Stored data entries
━━━━━━━━

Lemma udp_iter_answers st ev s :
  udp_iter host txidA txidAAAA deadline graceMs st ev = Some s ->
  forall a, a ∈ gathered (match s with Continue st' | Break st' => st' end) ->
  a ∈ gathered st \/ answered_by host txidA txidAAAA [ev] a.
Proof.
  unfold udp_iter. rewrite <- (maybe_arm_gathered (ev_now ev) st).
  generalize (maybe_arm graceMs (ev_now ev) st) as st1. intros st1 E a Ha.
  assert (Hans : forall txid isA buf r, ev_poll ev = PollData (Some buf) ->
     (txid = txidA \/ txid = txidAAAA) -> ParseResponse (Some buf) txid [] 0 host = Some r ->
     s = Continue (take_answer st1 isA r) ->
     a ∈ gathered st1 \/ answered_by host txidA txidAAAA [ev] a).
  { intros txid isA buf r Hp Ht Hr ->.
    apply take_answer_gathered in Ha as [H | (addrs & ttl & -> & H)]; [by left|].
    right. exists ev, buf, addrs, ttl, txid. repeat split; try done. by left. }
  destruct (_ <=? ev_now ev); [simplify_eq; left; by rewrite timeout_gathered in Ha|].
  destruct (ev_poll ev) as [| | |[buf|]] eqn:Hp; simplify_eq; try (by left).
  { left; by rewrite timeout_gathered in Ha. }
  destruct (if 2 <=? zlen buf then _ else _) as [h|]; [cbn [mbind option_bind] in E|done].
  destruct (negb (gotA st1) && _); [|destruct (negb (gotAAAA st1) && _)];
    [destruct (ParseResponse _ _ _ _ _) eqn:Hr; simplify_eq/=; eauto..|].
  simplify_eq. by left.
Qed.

━━━━━━━━

# Your assignment
Word for word, repeat the data from its first line through the line with "assert (Hans : forall", including both of those lines and no others.

# Output of the exercise
Lemma udp_iter_answers st ev s :
  udp_iter host txidA txidAAAA deadline graceMs st ev = Some s ->
  forall a, a ∈ gathered (match s with Continue st' | Break st' => st' end) ->
  a ∈ gathered st \/ answered_by host txidA txidAAAA [ev] a.
Proof.
  unfold udp_iter. rewrite <- (maybe_arm_gathered (ev_now ev) st).
  generalize (maybe_arm graceMs (ev_now ev) st) as st1. intros st1 E a Ha.
  assert (Hans : forall txid isA buf r, ev_poll ev = PollData (Some buf) ->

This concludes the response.